- PROMPT: State how many lines of the entries hold the string "VInt". Reply with the number alone.

- INPUT:
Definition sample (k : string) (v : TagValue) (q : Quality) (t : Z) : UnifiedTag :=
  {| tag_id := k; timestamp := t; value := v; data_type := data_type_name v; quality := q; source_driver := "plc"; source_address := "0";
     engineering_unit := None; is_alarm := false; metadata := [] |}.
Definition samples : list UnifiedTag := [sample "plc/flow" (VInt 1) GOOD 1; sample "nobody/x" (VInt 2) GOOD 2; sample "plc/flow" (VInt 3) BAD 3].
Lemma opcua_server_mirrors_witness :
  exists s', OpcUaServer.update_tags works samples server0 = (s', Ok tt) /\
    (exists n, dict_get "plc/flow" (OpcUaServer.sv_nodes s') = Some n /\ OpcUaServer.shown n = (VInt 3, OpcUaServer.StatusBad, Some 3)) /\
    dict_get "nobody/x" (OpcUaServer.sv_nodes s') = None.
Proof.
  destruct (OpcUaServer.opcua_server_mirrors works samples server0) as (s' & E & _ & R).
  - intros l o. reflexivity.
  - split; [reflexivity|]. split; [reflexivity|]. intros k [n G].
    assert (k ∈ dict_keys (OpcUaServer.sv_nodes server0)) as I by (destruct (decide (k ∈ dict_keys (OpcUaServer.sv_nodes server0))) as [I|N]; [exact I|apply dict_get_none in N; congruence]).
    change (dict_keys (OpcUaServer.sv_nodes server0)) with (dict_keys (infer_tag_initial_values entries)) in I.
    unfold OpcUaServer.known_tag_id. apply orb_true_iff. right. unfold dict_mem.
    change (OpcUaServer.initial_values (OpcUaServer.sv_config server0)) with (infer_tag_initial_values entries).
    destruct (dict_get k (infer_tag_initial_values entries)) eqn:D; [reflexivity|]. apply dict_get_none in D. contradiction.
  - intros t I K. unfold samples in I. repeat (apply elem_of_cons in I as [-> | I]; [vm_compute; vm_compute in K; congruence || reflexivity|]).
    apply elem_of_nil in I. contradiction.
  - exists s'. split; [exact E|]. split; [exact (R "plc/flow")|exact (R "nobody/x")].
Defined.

- RESULT OF THE TASK: 2